Elvevåg B, Weickert T, Wechsler M, Coppola R, Weinberger D R, Goldberg T E
Clinical Brain Disorders Branch, National Institute of Mental Health/National Institutes of Health, Room 4S235, MSC 1379, Building 10, Bethesda, MD 20892, USA.
Schizophr Res. 2002 Jan 15;53(3):187-98. doi: 10.1016/s0920-9964(01)00202-x.
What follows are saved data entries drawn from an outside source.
Lemma env_app_l a b f : owned_in a.*1 f → env (a ++ b) f = env a f.
Proof.
  intros (id & Hid & Ho). induction a as [|[i t] a IH]; [by apply not_elem_of_nil in Hid|]. cbn [app env]. destruct (rels !! i) as [rel|] eqn:Ei; [destruct (owns f rel) eqn:Eo; [done|]|]; apply IH; cbn in Hid; apply elem_of_cons in Hid as [->|]; try done; destruct Ho as (r & Hr & Hw); congruence.
Qed.
Lemma env_app_r a b f : ¬ owned_in a.*1 f → env (a ++ b) f = env b f.
Proof.
  intros H. induction a as [|[i t] a IH]; [done|]. cbn [app env]. destruct (rels !! i) as [rel|] eqn:Ei; [destruct (owns f rel) eqn:Eo|].
  - exfalso. apply H. exists i. split; [set_solver|by exists rel].
  - apply IH. intros (id & Hid & Ho). apply H. exists id. split; [set_solver|done].
  - apply IH. intros (id & Hid & Ho). apply H. exists id. split; [set_solver|done].
Qed.
(** What a pick holds does not depend on the order of its relations. *)
Lemma env_perm a b f : relations_ok rels w → NoDup a.*1 → a ≡ₚ b → env a f = env b f.
Proof.
  intros HR Hn Hp. induction Hp as [|[i t] a b Hp IH|[i t] [j u] a|a b c Hp1 IH1 Hp2 IH2].
  - done.
  - cbn [env]. apply NoDup_cons in Hn as [_ Hn]. by rewrite IH.
  - cbn [env]. destruct (rels !! i) as [r|] eqn:Ei, (rels !! j) as [s|] eqn:Ej; try done. destruct (owns f r) eqn:Er, (owns f s) eqn:Es; try done. exfalso. assert (i = j) as -> by (by eapply (ro_unique _ _ HR)). apply NoDup_cons in Hn as [Hn _]. set_solver.
  - rewrite IH1 by done. apply IH2. by rewrite <- Hp1.
Qed.
Lemma LocalPosition_ok o f : ids_ok o → owned_in o f → ∃ k, (∀ pos, LocalPosition o rels f pos = Ok (pos + k)%nat) ∧ (k < order_width o)%nat ∧ ∀ c, pick_ok o c → cell_of (cat c) k = env c f.
Proof.
  induction o as [|id o IH]; intros Hids (i & Hi & Ho); [by apply not_elem_of_nil in Hi|]. apply Forall_cons in Hids as [Hid Hids]. destruct (lookup_lt_is_Some_2 rels id Hid) as [rel Hrel]. unfold order_width. cbn [sum_list_with]. assert (width_of id = col_count_ rel) as Ew by (unfold width_of; by rewrite Hrel).
  destruct (owns f rel) eqn:Eo.
  - exists (f - base_col_offset_ rel)%nat. pose proof Eo as Hb. apply bool_decide_eq_true in Hb. split_and!; [intros pos; cbn [LocalPosition]; by rewrite Hrel, Eo|rewrite Ew; lia|]. intros c [Ec Fc]. destruct c as [|[i' t] c]; [done|]. injection Ec as -> Ec. apply Forall_cons in Fc as [Ht Fc]. cbn in Ht. cbn [env]. rewrite Hrel, Eo. unfold cat, cell_of. cbn [fmap list_fmap snd]. rewrite mjoin_cons, lookup_app_l by lia. done.
  - assert (owned_in o f) as Ho' by (exists i; split; [|done]; apply elem_of_cons in Hi as [->|]; [|done]; destruct Ho as (r & Hr & Hw); congruence). destruct (IH Hids Ho') as (k & Hpos & Hk & Hc). exists (width_of id + k)%nat. split_and!.
    + intros pos. cbn [LocalPosition]. rewrite Hrel, Eo, Hpos, Ew. f_equal. lia.
    + unfold order_width in Hk. lia.
    + intros c [Ec Fc]. destruct c as [|[i' t] c]; [done|]. injection Ec as -> Ec. apply Forall_cons in Fc as [Ht Fc]. cbn in Ht. cbn [env]. rewrite Hrel, Eo. rewrite <- Hc by done. unfold cat, cell_of. cbn [fmap list_fmap snd]. rewrite mjoin_cons, lookup_app_r by lia. by replace (width_of id + k - length t)%nat with k by lia.
Qed.
Lemma cat_length o c : pick_ok o c → length (cat c) = order_width o.
Proof. intros [<- HF]. unfold cat, order_width. induction HF as [|[i t] c Ht _ IH]; [done|]. cbn in Ht. rewrite !fmap_cons, mjoin_cons, length_app, IH. cbn. lia. Qed.
End region.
Organizing information and knowledge, and hence categorization, requires specifying boundaries between items, concepts and words. Over-inclusiveness in categorization may be seen as looseness of association; over-inclusive thinking was an early description of schizophrenic thinking. Recent studies suggest semantic memory problems in schizophrenia, and that thought disorder is associated with a disorganized semantic network. One such study [Psychol. Med. 24 (1994) 193], using a word categorization task, found patients slowest to respond to items semantically related to, but outside the category, whereas controls were slower responding to items sharing less features of the category (i.e. borderline). The authors suggested that there is an outward shift of semantic category boundaries in schizophrenia. In Experiment 1, we replicated methods, but did not find this qualitative difference in patients (28 patients, 26 controls). We extended this question in Experiment 2 to a more visual domain using pictures that 'morphed' from one entity into another and asked participants to decide when they no longer considered an item to be that item (20 patients, 25 controls). We did not find a difference between patients and controls in their sensitivity to detect boundaries of representations. These two experiments do not support the notion that thought disorder with postulated looseness of association or over-inclusive thinking is related to reduced awareness of boundaries of semantic category membership or entities, and inferentially their featural network. Despite anomalies in the semantic system in schizophrenia, we found aspects to be intact. This specificity of semantic processing is promising, suggesting that research will be informative as to how semantic memory is constructed, and thus how it can selectively break down. Moreover, this study indicates that patients do not 'fail' semantic tasks (e.g. priming) because of globally disorganized decision-making: here their capability to make precise distinctions between representations was intact.
组织信息和知识,进而进行分类,需要明确项目、概念和词语之间的界限。分类中的过度包容性可能被视为联想的松散;过度包容性思维是对精神分裂症思维的早期描述。最近的研究表明精神分裂症存在语义记忆问题,且思维障碍与语义网络紊乱有关。一项此类研究[《心理医学》24 (1994) 193]使用词语分类任务,发现患者对语义相关但不属于该类别的项目反应最慢,而对照组对共享该类别较少特征的项目(即临界项目)反应较慢。作者认为精神分裂症中语义类别界限存在向外偏移。在实验1中,我们重复了方法,但未在患者(28名患者,26名对照)中发现这种质性差异。在实验2中,我们将这个问题扩展到更具视觉性的领域,使用从一个实体“变形”为另一个实体的图片,并要求参与者决定他们何时不再认为一个项目是那个项目(20名患者,25名对照)。我们未发现患者和对照组在检测表征边界的敏感度上存在差异。这两个实验不支持这样的观点,即假定的联想松散或过度包容性思维导致的思维障碍与语义类别成员或实体边界意识降低以及由此推断的其特征网络有关。尽管精神分裂症的语义系统存在异常,但我们发现有些方面是完整的。这种语义处理的特异性很有前景,表明关于语义记忆如何构建以及如何选择性分解的研究将具有启发性。此外,这项研究表明患者并非因为整体决策紊乱而“无法完成”语义任务(例如启动效应):在这里他们在表征之间进行精确区分的能力是完整的。